**Data for analysis:**
####

(* ===== verification/DiskFS.v ===== *)
(** * The operating system as the disk cache uses it

    Files by path, a clock, advisory locks, environment variables and a plan of
    faults.  Every call of package [os] that [src/diskcache] makes is one function
    here.  [faults] decides, call by call, whether the next call succeeds ([None])
    or fails ([Some n], where a failing write still puts [n] bytes on disk); an
    exhausted plan means that no further call fails.  All error branches of the
    cache are therefore reachable, and a theorem over every plan covers every
    combination of I/O errors. *)

From S2P Require Import Prelude.

(** ** Errors ([diskcache.go], [errors.go]) *)

Inductive Operation : Set :=
| OpOpen | OpClose | OpPut | OpStreamPut | OpGet | OpRotate | OpSwitch | OpDrop
| OpLock | OpUnlock | OpPos | OpSeek | OpWrite | OpRead | OpSync | OpCreate
| OpRemove | OpRename | OpStat.

Inductive error : Set :=
| ErrUnexpectedReadSize
| ErrTooSmallReadBuf
| ErrTooLargeData
| ErrNoData
| ErrCacheFull
| ErrClosed
| ErrInvalidStreamSize
| ErrInvalidDataFileName
| ErrInvalidDataFileNameSuffix
| ErrBadHeader
| ErrDataFileIsDir                                 (* errors.New("data file should not be dir") *)
| ErrNotExist                                      (* os.ErrNotExist *)
| ErrInvalid                                       (* os.ErrInvalid *)
| ErrEOF                                           (* io.EOF *)
| ErrFileClosed                                    (* os.ErrClosed *)
| ErrIO                                            (* an injected fault *)
| ErrLocked                                        (* fmt.Errorf("locked") *)
| ErrUser (n : Z)                                  (* an error of a callback or a reader *)
| CacheError (op : Operation) (inner : error)      (* *CacheError: its operation and cause *)
| Join (errs : list error).                        (* errors.Join of at least one error *)

(** [errors.Is(err, target)], the target given by its test [same]: follow [Unwrap]. *)
Fixpoint errors_Is (same : error -> bool) (e : error) : bool :=
  same e ||
  match e with
  | CacheError _ inner => errors_Is same inner
  | Join errs => existsb (errors_Is same) errs
  | _ => false
  end.

Definition is_closed_err (e : error) : bool := match e with ErrClosed => true | _ => false end.
Definition is_eof (e : error) : bool := match e with ErrEOF => true | _ => false end.
Definition is_full_err (e : error) : bool := match e with ErrCacheFull => true | _ => false end.

(** ** The world *)

Inductive node : Type :=
| File (content : bytes)
| Dir.

Record OS := mkOS {
  files : gmap string node;
  faults : list (option nat);
  now : Z;                                         (* time.Now(), nanoseconds *)
  flocks : gset string;                            (* lock files with a held flock *)
  env : list (string * string)                     (* os.LookupEnv *)
}.

Definition with_files (f : gmap string node) (o : OS) : OS :=
  mkOS f (faults o) (now o) (flocks o) (env o).
Definition with_faults (f : list (option nat)) (o : OS) : OS :=
  mkOS (files o) f (now o) (flocks o) (env o).
Definition with_flocks (l : gset string) (o : OS) : OS :=
  mkOS (files o) (faults o) (now o) l (env o).

Definition io A : Type := SM OS error A.

(** Consult the fault plan: the outcome of the next call. *)
Definition next_fault : SM OS error (option nat) :=
  fun o => match faults o with
           | [] => (Ok None, o)
           | f :: fs => (Ok f, with_faults fs o)
           end.

(** A call that may fail before it has an effect. *)
Definition sys : io unit :=
  f <~ next_fault ;; match f with None => sret tt | Some _ => sfail ErrIO end.

Definition set_file (p : string) (n : node) : io unit :=
  smod (fun o => with_files (<[p := n]> (files o)) o).

(** [os.Stat]: size and whether it is a directory. *)
Definition os_Stat (p : string) : io (Z * bool) :=
  sys ;;; o <~ sget ;;
  match files o !! p with
  | Some (File b) => sret (zlen b, false)
  | Some Dir => sret (4096, true)
  | None => sfail ErrNotExist
  end.

Definition os_Remove (p : string) : io unit :=
  sys ;;; o <~ sget ;;
  match files o !! p with
  | Some _ => smod (fun o => with_files (delete p (files o)) o)
  | None => sfail ErrNotExist
  end.

(** [os.Rename]: an existing regular file at the target is replaced. *)
Definition os_Rename (old new : string) : io unit :=
  sys ;;; o <~ sget ;;
  match files o !! old, files o !! new with
  | None, _ => sfail ErrNotExist
  | Some _, Some Dir => sfail ErrIO
  | Some n, _ => smod (fun o => with_files (<[new := n]> (delete old (files o))) o)
  end.

(** [os.Truncate]: cut to [n] bytes, or pad with zeros. *)
Definition os_Truncate (p : string) (n : Z) : io unit :=
  sys ;;; o <~ sget ;;
  match files o !! p with
  | Some (File b) =>
      set_file p (File (take (Z.to_nat n) b ++ replicate (Z.to_nat n - length b) Byte.x00))
  | Some Dir => sfail ErrIO
  | None => sfail ErrNotExist
  end.

(** [os.OpenFile(p, O_WRONLY|O_APPEND|O_CREATE)]. *)
Definition os_OpenAppend (p : string) : io unit :=
  sys ;;; o <~ sget ;;
  match files o !! p with
  | Some (File _) => sret tt
  | Some Dir => sfail ErrIO
  | None => set_file p (File [])
  end.

(** [os.OpenFile(p, O_WRONLY|O_CREATE|O_TRUNC)]. *)
Definition os_OpenTrunc (p : string) : io unit :=
  sys ;;; o <~ sget ;;
  match files o !! p with
  | Some Dir => sfail ErrIO
  | _ => set_file p (File [])
  end.

(** [os.OpenFile(p, O_RDONLY)]: the content the descriptor reads.  A rotated file is
    never written again, so its content at open is its content for the life of the
    descriptor, also when the name is removed or replaced meanwhile. *)
Definition os_OpenRead (p : string) : io bytes :=
  sys ;;; o <~ sget ;;
  match files o !! p with
  | Some (File b) => sret b
  | Some Dir => sret []
  | None => sfail ErrNotExist
  end.

(** [os.ReadFile]. *)
Definition os_ReadFile (p : string) : io bytes :=
  sys ;;; o <~ sget ;;
  match files o !! p with
  | Some (File b) => sret b
  | Some Dir => sfail ErrIO
  | None => sfail ErrNotExist
  end.

(** [(File).Write] on a descriptor opened for append on [p]: the bytes written and the
    error; a failing write leaves a prefix of the data behind. *)
Definition fd_Write (p : string) (data : bytes) : io (Z * option error) :=
  f <~ next_fault ;;
  o <~ sget ;;
  let old := match files o !! p with Some (File b) => b | _ => [] end in
  match f with
  | None => set_file p (File (old ++ data)) ;;; sret (zlen data, None)
  | Some n => set_file p (File (old ++ take n data)) ;;; sret (zlen (take n data), Some ErrIO)
  end.

Definition fd_Append (p : string) (data : bytes) : io unit :=
  r <~ fd_Write p data ;; match snd r with None => sret tt | Some e => sfail e end.

(** [(File).Truncate(0)]. *)
Definition fd_Truncate0 (p : string) : io unit := sys ;;; set_file p (File []).

Definition os_MkdirAll (p : string) : io unit :=
  sys ;;; o <~ sget ;;
  match files o !! p with
  | Some (File _) => sfail ErrIO
  | Some Dir => sret tt
  | None => set_file p Dir
  end.

(** [syscall.Flock(fd, LOCK_EX|LOCK_NB)] and [LOCK_UN] on the lock file [p]. *)
Definition sys_FlockEx (p : string) : io unit :=
  sys ;;; o <~ sget ;;
  if bool_decide (p ∈ flocks o) then sfail ErrLocked
  else smod (fun o => with_flocks ({[p]} ∪ flocks o) o).

Definition sys_FlockUn (p : string) : io unit :=
  sys ;;; smod (fun o => with_flocks (flocks o ∖ {[p]}) o).

Definition LookupEnv (k : string) (o : OS) : option string :=
  match List.find (fun kv => String.eqb (fst kv) k) (env o) with
  | Some (_, v) => Some v
  | None => None
  end.

(** ** Lemmas: executions without faults *)

Section no_fault.
Context (o : OS) (Hf : faults o = []).

Lemma sys_ok : sys o = (Ok tt, o).
Proof using Hf. unfold sys, sbind, next_fault. by rewrite Hf. Qed.

Lemma os_Stat_file p b : files o !! p = Some (File b) -> os_Stat p o = (Ok (zlen b, false), o).
Proof using Hf. intros E. unfold os_Stat, sbind, sget. rewrite sys_ok. by rewrite E. Qed.

Lemma os_Stat_none p : files o !! p = None -> os_Stat p o = (Err ErrNotExist, o).
Proof using Hf. intros E. unfold os_Stat, sbind, sget. rewrite sys_ok. by rewrite E. Qed.

Lemma os_Remove_ok p n : files o !! p = Some n ->
  os_Remove p o = (Ok tt, with_files (delete p (files o)) o).
Proof using Hf. intros E. unfold os_Remove, sbind, sget. rewrite sys_ok. by rewrite E. Qed.

Lemma os_Rename_ok old new n :
  files o !! old = Some n -> files o !! new <> Some Dir ->
  os_Rename old new o = (Ok tt, with_files (<[new := n]> (delete old (files o))) o).
Proof using Hf.
  intros E N. unfold os_Rename, sbind, sget. rewrite sys_ok, E.
  destruct (files o !! new) as [[|]|]; [done|congruence|done].
Qed.

Lemma os_OpenAppend_new p : files o !! p = None ->
  os_OpenAppend p o = (Ok tt, with_files (<[p := File []]> (files o)) o).
Proof using Hf. intros E. unfold os_OpenAppend, sbind, sget. rewrite sys_ok. by rewrite E. Qed.

Lemma os_OpenAppend_old p b : files o !! p = Some (File b) -> os_OpenAppend p o = (Ok tt, o).
Proof using Hf. intros E. unfold os_OpenAppend, sbind, sget. rewrite sys_ok. by rewrite E. Qed.

Lemma os_OpenTrunc_ok p : files o !! p <> Some Dir ->
  os_OpenTrunc p o = (Ok tt, with_files (<[p := File []]> (files o)) o).
Proof using Hf.
  intros E. unfold os_OpenTrunc, sbind, sget. rewrite sys_ok.
  destruct (files o !! p) as [[|]|]; [done|congruence|done].
Qed.

Lemma os_OpenRead_ok p b : files o !! p = Some (File b) -> os_OpenRead p o = (Ok b, o).
Proof using Hf. intros E. unfold os_OpenRead, sbind, sget. rewrite sys_ok. by rewrite E. Qed.

Lemma os_ReadFile_ok p b : files o !! p = Some (File b) -> os_ReadFile p o = (Ok b, o).
Proof using Hf. intros E. unfold os_ReadFile, sbind, sget. rewrite sys_ok. by rewrite E. Qed.

Lemma fd_Write_ok p b data : files o !! p = Some (File b) ->
  fd_Write p data o = (Ok (zlen data, None), with_files (<[p := File (b ++ data)]> (files o)) o).
Proof using Hf.
  intros E. unfold fd_Write, sbind, next_fault, sget. rewrite Hf. cbv beta iota. by rewrite E.
Qed.

Lemma fd_Append_ok p b data : files o !! p = Some (File b) ->
  fd_Append p data o = (Ok tt, with_files (<[p := File (b ++ data)]> (files o)) o).
Proof using Hf. intros E. unfold fd_Append, sbind. by rewrite (fd_Write_ok _ _ _ E). Qed.

Lemma fd_Truncate0_ok p :
  fd_Truncate0 p o = (Ok tt, with_files (<[p := File []]> (files o)) o).
Proof using Hf. unfold fd_Truncate0, sbind. by rewrite sys_ok. Qed.
End no_fault.

(** * The position file [.pos] of the disk cache ([src/diskcache/pos.go])

    [Pos] remembers which data file is being read and the offset of the next
    record; it is dumped to [.pos] as an int64 in little-endian order followed by
    the file name. *)

(** ** State *)

Record Pos := mkPos {
  Seek : Z;
  Name : option bytes;            (* nil or a slice *)
  cnt : Z;
  dumpCount : Z;
  dumpInterval : Z;
  lastDump : Z;
  pfd : bool;                     (* fd != nil *)
  pfname : string
}.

####

**Task instructions:**
In the listing, find all lines with the string "ErrCacheFull" and copy them.

**Completed task:**
| ErrCacheFull
Definition is_full_err (e : error) : bool := match e with ErrCacheFull => true | _ => false end.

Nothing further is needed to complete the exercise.